Lemma keeps_ledger d n : keeps (db_is d) (ledger_or_latest n).
Proof.
  destruct n; [apply keeps_ret|]. apply keeps_bind; [apply keeps_try, keeps_on_chain|].
  intros. apply keeps_ret.
Qed.
Lemma keeps_mint_one d m : keeps (db_is d) (mint_one m).
Proof.
  unfold mint_one. apply keeps_bind; [apply keeps_try, keeps_on_chain|intros [e|[]]]; keeps_auto.
  { apply keeps_try. unfold PrepareMint. keeps_auto. }
  case_match; [auto with golib|]. apply keeps_bind; [apply keeps_try, keeps_on_chain|].
  intros [e|[tx n]]; [auto with golib|]. apply keeps_bind; [apply keeps_ledger|intros].
  apply keeps_ignore. unfold SetMintToBeMonitored. apply keeps_bind; [auto with golib|].
  intros. apply keeps_on_mgrdb.
Qed.
Lemma keeps_prepare_one d done r : keeps (db_is d) (prepare_one done r).
Proof.
  unfold prepare_one. apply keeps_bind; [apply keeps_try, keeps_on_chain|intros [e|[]]]; keeps_auto.
  { apply keeps_try. unfold PreparePrepare. keeps_auto. case_match; [auto with golib|]. keeps_auto. }
  case_match; [auto with golib|]. apply keeps_bind; [apply keeps_try, keeps_on_chain|].
  intros [e|[tx n]]; [auto with golib|]. apply keeps_bind; [apply keeps_ledger|intros].
  apply keeps_ignore. unfold SetPrepareToBeMonitored. apply keeps_bind; [auto with golib|].
  intros. apply keeps_on_mgrdb.
Qed.
Lemma reads_GetUnMinted d : run GetUnMinted d = d.
Proof.
  unfold run, GetUnMinted, prepare, exec, may_fail. mstep.
  destruct (db_fault d Preparing _); [done|]. mstep. by destruct (db_fault d Executing _).
Qed.
Lemma reads_GetRedeemsByStatus d st : run (GetRedeemsByStatus st) d = d.
Proof.
  unfold run, GetRedeemsByStatus, prepare, exec, may_fail. mstep.
  destruct (db_fault d Preparing _); [done|]. mstep. by destruct (db_fault d Executing _).
Qed.
Lemma keeps_procedures d done :
  keeps (db_is d) procedureMint /\ keeps (db_is d) (procedurePrepare done).
Proof.
  assert (forall l, keeps (db_is d) (FilterMints l)) as H1.
  { induction l as [|m l IH]; cbn [FilterMints]; keeps_auto. repeat case_match; auto with golib. }
  assert (forall l, keeps (db_is d) (FilterUnPrepared l)) as H2.
  { induction l as [|m l IH]; cbn [FilterUnPrepared]; keeps_auto. repeat case_match; auto with golib. }
  split.
  - apply keeps_bind; [apply keeps_read, reads_GetUnMinted|intros]. apply keeps_bind; [apply H1|].
    intros. apply keeps_for_each, keeps_mint_one.
  - apply keeps_bind; [apply keeps_read; intros; apply reads_GetRedeemsByStatus|intros].
    apply keeps_bind; [apply H2|]. intros. apply keeps_for_each, keeps_prepare_one.
Qed.
Lemma keeps_mark_one d tx : keeps (db_is d) (mark_one tx).
Proof.
  unfold mark_one. apply keeps_bind; [apply keeps_try, keeps_on_chain|intros [e|[st n]]; [auto with golib|]].
  apply keeps_bind; [apply keeps_try, keeps_on_mgrdb|intros [e|u]; [auto with golib|]]. case_match; keeps_auto.
  repeat case_match; keeps_auto. case_match; auto with golib.
Qed.
Lemma keeps_Loop_tick d done : keeps (db_is d) (Loop_tick done).
Proof.
  destruct (keeps_procedures d done) as [H1 H2]. unfold Loop_tick.
  apply keeps_bind; [by apply keeps_ignore|intros _]. apply keeps_bind; [by apply keeps_ignore|intros _].
  apply keeps_ignore. unfold procedureMarkTxStatus. apply keeps_bind; [auto with golib|].
  intros. apply keeps_for_each, keeps_mark_one.
Qed.
End reads.

(** ** Nothing is submitted twice *)
Section once.
Context `{EL : EthLibLaws, GL : GobLaws}.
Context {D W V N : Type} `{DL : ChainTxMgrDBLaws D} `{WL : MgrWorkerLaws W}
  `{UR : BtcUTXOResponder V} `{SG : SchnorrAsyncSigner N}.

Definition refs (s : ChainTxMgr D (logged W) V N) : list bytes := RefIdentifier <$> txs (mgrdb s).
(** every tracked transaction was submitted, every submission is tracked, and none was
    made twice *)
Definition tracked (s : ChainTxMgr D (logged W) V N) : Prop :=
  db_ok (mgrdb s) /\
  (forall id, id ∈ TxIdentifier <$> txs (mgrdb s) -> id ∈ submitted (lw (chainWorker s))) /\
  (forall mp, mp ∈ mint_log (chainWorker s) -> mp_BtcTxId mp ∈ refs s) /\
  (forall pp, pp ∈ prepare_log (chainWorker s) -> pp_RequestTxHash pp ∈ refs s) /\
  NoDup (mp_BtcTxId <$> mint_log (chainWorker s)) /\
  NoDup (pp_RequestTxHash <$> prepare_log (chainWorker s)).
(** the same part of the state *)
Definition same (s s' : (ChainTxMgr D (logged W) V N)) : Prop :=
  mgrdb s' = mgrdb s /\ submitted (lw (chainWorker s)) ⊆ submitted (lw (chainWorker s')) /\
  mint_log (chainWorker s') = mint_log (chainWorker s) /\
  prepare_log (chainWorker s') = prepare_log (chainWorker s).
Lemma same_refl s : same s s.
Proof. done. Qed.
Lemma same_trans s1 s2 s3 : same s1 s2 -> same s2 s3 -> same s1 s3.
Proof. intros (?&S1&?&?) (?&S2&?&?). split_and!; [congruence|by transitivity (submitted (lw (chainWorker s2)))|congruence..]. Qed.
Lemma tracked_same s s' : same s s' -> tracked s -> tracked s'.
Proof.
  intros (H1 & H2 & H3 & H4) (Hd & Hi & Ht). unfold tracked, refs in *. rewrite H1, H3, H4.
  split; [done|]. split; [|done]. intros id Hid. by apply H2, Hi.
Qed.

(** a computation that touches neither the database nor the submissions *)
Definition quiet {A} (m : M (ChainTxMgr D (logged W) V N) A) : Prop := forall s, same s (run m s).
Lemma quiet_bind {A B} (m : M (ChainTxMgr D (logged W) V N) A) (f : A -> M (ChainTxMgr D (logged W) V N) B) :
  quiet m -> (forall a, quiet (f a)) -> quiet (m ≫= f).
Proof.
  intros Hm Hf s. specialize (Hm s). unfold run in *. rewrite bind_eq.
  destruct (m s) as [[a|e|w] s']; cbn in *; [|done..]. specialize (Hf a s').
  by eapply same_trans.
Qed.
Lemma quiet_try {A} (m : M (ChainTxMgr D (logged W) V N) A) : quiet m -> quiet (try m).
Proof.
  intros Hm s. specialize (Hm s). unfold run, try in *. by destruct (m s) as [[a|e|w] s'].
Qed.
Lemma quiet_ret {A} (a : A) : quiet (mret a).
Proof. by intros s. Qed.
Lemma quiet_lift {A} (o : outcome A) : quiet (lift o).
Proof. by intros s. Qed.
Lemma quiet_throw {A} e : quiet (throw e : M (ChainTxMgr D (logged W) V N) A).
Proof. by intros s. Qed.
Lemma quiet_pass {A} (m : M W A) :
  (forall w, submitted w ⊆ submitted (run m w)) -> quiet (on_chain (pass m)).
Proof.
  intros Hm s. specialize (Hm (lw (chainWorker s))).
  unfold run, on_chain, pass, zoom in *. destruct (m (lw (chainWorker s))). by repeat split.
Qed.
Lemma quiet_statedb {A} (m : M StateDB A) : quiet (on_statedb m).
Proof. intros s. unfold run, on_statedb, zoom. by destruct (m (statedb s)). Qed.
Lemma quiet_utxo {A} (m : M V A) : quiet (on_utxo m).
Proof. intros s. unfold run, on_utxo, zoom. by destruct (m (btcUTXOResponder s)). Qed.
Lemma quiet_signer {A} (m : M N A) : quiet (on_signer m).
Proof. intros s. unfold run, on_signer, zoom. by destruct (m (schnorrParty s)). Qed.
#[local] Hint Resolve quiet_try quiet_ret quiet_lift quiet_throw quiet_statedb quiet_utxo quiet_signer : mgrdb.

Lemma quiet_PrepareMint mint : quiet (PrepareMint mint).
Proof. unfold PrepareMint. repeat (apply quiet_bind; [auto with mgrdb|intros]). auto with mgrdb. Qed.
Lemma quiet_PreparePrepare done redeem : quiet (PreparePrepare done redeem).
Proof.
  unfold PreparePrepare. apply quiet_bind; [auto with mgrdb|intros [e|l]]; [auto with mgrdb|].
  repeat (apply quiet_bind; [auto with mgrdb|intros]). auto with mgrdb.
Qed.
Lemma quiet_IsDoubleMint mint : quiet (IsDoubleMint mint).
Proof. apply quiet_pass. intros w. apply law_isminted. Qed.
Lemma quiet_IsDoublePrepare r : quiet (IsDoublePrepare r).
Proof. apply quiet_pass. intros w. apply law_isprepared. Qed.
Lemma quiet_latest : quiet (on_chain GetLatestLedgerNumber).
Proof. apply quiet_pass. intros w. apply law_latest. Qed.

Lemma on_mgrdb_eq {A} (m : M D A) (s : ChainTxMgr D (logged W) V N) :
  on_mgrdb m s = let '(o, d) := m (mgrdb s) in
    (o, {| cfg := cfg s; statedb := statedb s; mgrdb := d; chainWorker := chainWorker s;
           btcUTXOResponder := btcUTXOResponder s; schnorrParty := schnorrParty s |}).
Proof. reflexivity. Qed.

(** *** Recording a submission that has just been made *)
(** what [mint_one] and [prepare_one] do after it *)
Definition track (tx ref : bytes) (n : option Z) : M (ChainTxMgr D (logged W) V N) unit :=
  ledger_number ← ledger_or_latest n;
  ignore (sent ← lift (BigIntClone ledger_number);
          setMonitoredTx {| TxIdentifier := tx; RefIdentifier := ref; SentBlockchainLedgerNumber := Some sent;
                            FoundBlockchainLedgerNumber := None; TxStatus := Pending |}).
(** nothing but the tracked transactions changed *)
Definition only_tracks (s s' : ChainTxMgr D (logged W) V N) : Prop :=
  statedb s' = statedb s /\ btcUTXOResponder s' = btcUTXOResponder s /\
  submitted (lw (chainWorker s)) ⊆ submitted (lw (chainWorker s')) /\
  mint_log (chainWorker s') = mint_log (chainWorker s) /\ prepare_log (chainWorker s') = prepare_log (chainWorker s).
Lemma ledger_or_latest_run n s : number_ok n ->
  exists o s', ledger_or_latest n s = (o, s') /\ only_tracks s s' /\ mgrdb s' = mgrdb s /\
    match o with
    | Ok (Some k) => 0 <= k < 2 ^ 63
    | _ => ~ number_known n (lw (chainWorker s)) /\ forall e, o <> Err e
    end.
Proof.
  destruct n as [k|]; intros Hk; unfold ledger_or_latest.
  { rewrite ret_eq. by eexists _, s. }
  pose proof (law_latest (lw (chainWorker s))) as Hsub. pose proof (law_number (lw (chainWorker s))) as Hn.
  rewrite bind_eq. unfold try, on_chain, zoom. cbn [GetLatestLedgerNumber logged_worker]. unfold pass, zoom, number_known, result, run in *.
  destruct (GetLatestLedgerNumber (lw (chainWorker s))) as [[l|e|w] w1]; cbn in *; rewrite ?ret_eq; eexists _, _; (split; [reflexivity|]);
    (split; [done|]); (split; [done|]).
  - destruct l as [k|]; [exact (Hn (Some k) _ eq_refl)|]. split; [|done]. intros [[? [=]]|[k [=]]].
  - split; [|done]. intros [[? [=]]|[k [=]]].
  - split; [|done]. intros [[? [=]]|[k [=]]].
Qed.
Lemma track_cases tx ref n s : db_ok (mgrdb s) -> number_ok n -> tx ∉ TxIdentifier <$> txs (mgrdb s) ->
  exists s', only_tracks s s' /\
    (((exists w, track tx ref n s = (Panic w, s')) /\ ~ number_known n (lw (chainWorker s))) \/
     (track tx ref n s = (Ok tt, s') /\ db_ok (mgrdb s') /\
      exists row, txs (mgrdb s') = txs (mgrdb s) ++ [row] /\ TxIdentifier row = tx /\ RefIdentifier row = ref /\
        TxStatus row = Pending)).
Proof.
  intros Hd Hn Hx. destruct (ledger_or_latest_run n s Hn) as (o & s1 & He & Hs & Hdb & Ho).
  unfold track. rewrite bind_eq, He. destruct o as [[k|]|e|w].
  - unfold ignore. rewrite bind_eq. unfold try. rewrite bind_eq, lift_eq. cbn [BigIntClone].
    unfold setMonitoredTx. rewrite on_mgrdb_eq, Hdb.
    match goal with |- context [InsertMonitoredTx ?t] =>
      destruct (law_tx_insert (mgrdb s) t Hd) as (d' & -> & Ht & Hd'); [by split|exact Hx|] end.
    eexists. split; [|right; split; [reflexivity|]]; [exact Hs|]. split; [exact Hd'|]. by eexists.
  - exists s1. split; [done|left]. split; [|apply Ho]. by eexists.
  - exfalso. by apply (proj2 Ho e).
  - exists s1. split; [done|left]. split; [|apply Ho]. by eexists.
Qed.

[Work task]: All that is wanted is the stretch of lines above from the one containing "#[local] Hint Resolve" through the one containing "Proof. apply quiet_pass. intros w. apply law_latest.", duplicated exactly.

[Response area]:
#[local] Hint Resolve quiet_try quiet_ret quiet_lift quiet_throw quiet_statedb quiet_utxo quiet_signer : mgrdb.

Lemma quiet_PrepareMint mint : quiet (PrepareMint mint).
Proof. unfold PrepareMint. repeat (apply quiet_bind; [auto with mgrdb|intros]). auto with mgrdb. Qed.
Lemma quiet_PreparePrepare done redeem : quiet (PreparePrepare done redeem).
Proof.
  unfold PreparePrepare. apply quiet_bind; [auto with mgrdb|intros [e|l]]; [auto with mgrdb|].
  repeat (apply quiet_bind; [auto with mgrdb|intros]). auto with mgrdb.
Qed.
Lemma quiet_IsDoubleMint mint : quiet (IsDoubleMint mint).
Proof. apply quiet_pass. intros w. apply law_isminted. Qed.
Lemma quiet_IsDoublePrepare r : quiet (IsDoublePrepare r).
Proof. apply quiet_pass. intros w. apply law_isprepared. Qed.
Lemma quiet_latest : quiet (on_chain GetLatestLedgerNumber).
Proof. apply quiet_pass. intros w. apply law_latest. Qed.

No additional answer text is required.